Мысль Богдановича – важная мысль, она не потеряла своей значимости и в наши дни. И сегодня мы еще недостаточно заботимся о действенности искусства, о его жизненной полноте; мы забываем, что для искусства нет запрещенных тем, что воспитывает оно не простой иллюстрацией тех или иных мыслей и идей, а своим человековедческим пафосом и, в конце концов, своими поисками красоты, утверждая или отрицая при этом, – все равно.
Литература, несомненно, и воспитывает и учит, но, нам кажется, только тогда, когда остается литературой в органическом значении этого слова. Назначение литературы прежде всего – исследовать жизнь, исследовать сообразно своим, заложенным в ней законам.

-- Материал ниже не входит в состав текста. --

(* ===== verification/Providers.v ===== *)
(** * The clock and PHY providers of the cold start

    snapshot/kernel/drivers/clk/qcom/x1-usb4-diag.inc, the reset and clock
    operations the GCC driver lends to one owner, and
    snapshot/kernel/drivers/phy/qualcomm/x1-usb4-diag.inc, the staged
    preparation of the PHY.

    The register map, the power services and the PHY registers are kernel
    code and hardware: the classes [Regmap], [PhyServices] and [Mmio phy_reg]
    stand for them.  Log messages are left out. *)

From S2P Require Import Prelude Board.

(** [regmap_update_bits] returns an errno, [regmap_read] an errno and a word. *)
Class Regmap (D : Type) := {
  regmap_update_bits : Z → Z → Z → D → Z * D;
  regmap_read : Z → D → Z * Z * D;
}.

Inductive phy_call :=
| pm_runtime_resume_and_get | regulator_bulk_enable | clk_bulk_prepare_enable
| pipe_clk_enable | p2rr2p_clk_enable
| common_reset_assert | common_reset_deassert.
Class PhyServices (D : Type) := phy_service : phy_call → D → Z * D.

(** [qmp->com + QPHY_V3_DP_COM_PHY_MODE_CTRL] and
    [qmp->pcs_aon + QPHY_V6_PCS_AON_USB4_CLAMP_ENABLE]. *)
Inductive phy_reg := PHY_MODE_CTRL | USB4_CLAMP_ENABLE.

Definition DP_TUNNELING_CLOCK_GEN_EN : Z := BIT 3.
Definition CLAMP_EN : Z := BIT 0.

(** ** The clock provider *)

(** [x1_diag_gcc_map] is set or NULL; a device is its identity. *)
Record gcc := Gcc { gcc_map : bool; gcc_owner : option nat }.
Record gowner := GOwner { ow_id : nat; ow_compatible : bool }.

Section gcc.
Context (board_allowed : bool) (polls : nat).
Context {D : Type} `{Regmap D}.

Definition rm_read (off : Z) : M D Z := λ d,
  let '(r, v, d) := regmap_read off d in
  ((if r =? 0 then Ok (u32 v) else Err r), d).

Definition x1_diag_gcc_write (offset mask value : Z) : M D unit :=
  do! try_ (regmap_update_bits offset mask value) in
  let! actual := rm_read offset in
  if actual .& mask =? value then ret tt else fail (-EIO).

Definition gates : list Z := [0x9f0b0; 0x9f0c0].
Definition muxes : list Z := [0x9f0ac; 0x9f0bc].

Definition x1_diag_gcc_rx (phy : bool) : M D unit :=
  let want := if phy then 0 else 2 in
  do! for_each gates (λ g, x1_diag_gcc_write g (BIT 0) 0) in
  do! for_each muxes (λ m, x1_diag_gcc_write m 3 want) in
  for_each gates (λ g, x1_diag_gcc_write g (BIT 0) (BIT 0)).

(** [regmap_read_poll_timeout]: a failed read ends the poll too. *)
Fixpoint regmap_read_poll_timeout (iters : nat) (off : Z) (cond : Z → bool) : M D unit :=
  let! v := rm_read off in
  if cond v then ret tt else
  match iters with
  | O => let! v := rm_read off in if cond v then ret tt else fail (-ETIMEDOUT)
  | S iters => regmap_read_poll_timeout iters off cond
  end.

Definition gcc_switch (op : x1_diag_gcc_op) : M D unit :=
  match op with
  | X1_GCC_RX_REFERENCE => x1_diag_gcc_rx false
  | X1_GCC_RX_PHY => x1_diag_gcc_rx true
  | X1_GCC_MISC_ASSERT => x1_diag_gcc_write 0xad0f8 0x7ff 0x7ff
  | X1_GCC_MISC_CLEAR => x1_diag_gcc_write 0xad0f8 0x7ff 0
  | X1_GCC_EXTRA_ASSERT => x1_diag_gcc_write 0x5001c (BIT 0) (BIT 0)
  | X1_GCC_EXTRA_CLEAR => x1_diag_gcc_write 0x5001c (BIT 0) 0
  | X1_GCC_PIPE_ASSERT => x1_diag_gcc_write 0xad0f8 (BIT 3) (BIT 3)
  | X1_GCC_PIPE_CLEAR => x1_diag_gcc_write 0xad0f8 (BIT 3) 0
  | X1_GCC_SYS_READY =>
      regmap_read_poll_timeout polls 0x9f054 (λ value, negb (tst value (BIT 31)))
  | X1_GCC_MEMORY_FORCE => x1_diag_gcc_write 0x9f054 (BIT 14) (BIT 14)
  | X1_GCC_HWCG_OFF => x1_diag_gcc_write 0x9f0a4 (BIT 1) 0
  end.

Definition x1_diag_gcc_claim (owner : option gowner) : M (gcc * D) unit := λ '(g, d),
  match owner with
  | Some o =>
      if negb board_allowed || negb (ow_compatible o) then (Err (-EPERM), (g, d)) else
      if negb (gcc_map g) then (Err (-ENODEV), (g, d)) else
      if gcc_owner g then (Err (-EBUSY), (g, d)) else
      (Ok tt, (Gcc (gcc_map g) (Some (ow_id o)), d))
  | None => (Err (-EPERM), (g, d))
  end.

(** The [default:] of the C switch is for values outside the enumeration. *)
Definition x1_diag_gcc_apply (owner : option gowner) (op : x1_diag_gcc_op)
    : M (gcc * D) unit := λ '(g, d),
  match owner with
  | Some o =>
      if negb board_allowed || negb (gcc_map g) ||
         bool_decide (gcc_owner g ≠ Some (ow_id o)) then (Err (-EPERM), (g, d)) else
      let (r, d) := gcc_switch op d in (r, (g, d))
  | None => (Err (-EPERM), (g, d))
  end.

Definition x1_diag_gcc_forget : M (gcc * D) unit := modify (λ '(_, d), (Gcc false None, d)).
End gcc.

(** ** The PHY provider *)

Record qmp_combo := Qmp {
  q_cfg_x1 : bool;
  q_usb4_phy : nat;
  q_at_node : bool;
  q_usb4_rx_eq : Z;
  q_usb4_dp_aux : bool;
  q_p2rr2p_pipe_clk : bool;
  q_num_resets : Z;
  q_usb_init_count : Z;
  q_dp_init_count : Z;
  q_usb4_init_count : Z;
  q_init_count : Z;
  q_com_powered_on : bool;
  q_x1_diag_attempted : bool;
  q_x1_diag_prepared : bool;
}.
#[export] Instance qmp_eta : Eta qmp_combo := λ q,
  Qmp (q_cfg_x1 q) (q_usb4_phy q) (q_at_node q) (q_usb4_rx_eq q) (q_usb4_dp_aux q)
    (q_p2rr2p_pipe_clk q) (q_num_resets q) (q_usb_init_count q) (q_dp_init_count q)
    (q_usb4_init_count q) (q_init_count q) (q_com_powered_on q)
    (q_x1_diag_attempted q) (q_x1_diag_prepared q).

Богданович в самом начале творческого пути понимал это. Он хотел, чтоб это поняли и другие. Он очень близко принимал к сердцу все проблемы нашей молодой литературы, очень хотел, чтоб с наибольшей полнотой для нации, для «всемирной культуры» шла она своим ускоренным, беспримерным шагом.
Вот почему Богданович учится сам и учит других. Творит и анализирует. Анализирует и творит. И постоянно держит руку на пульсе литературного процесса.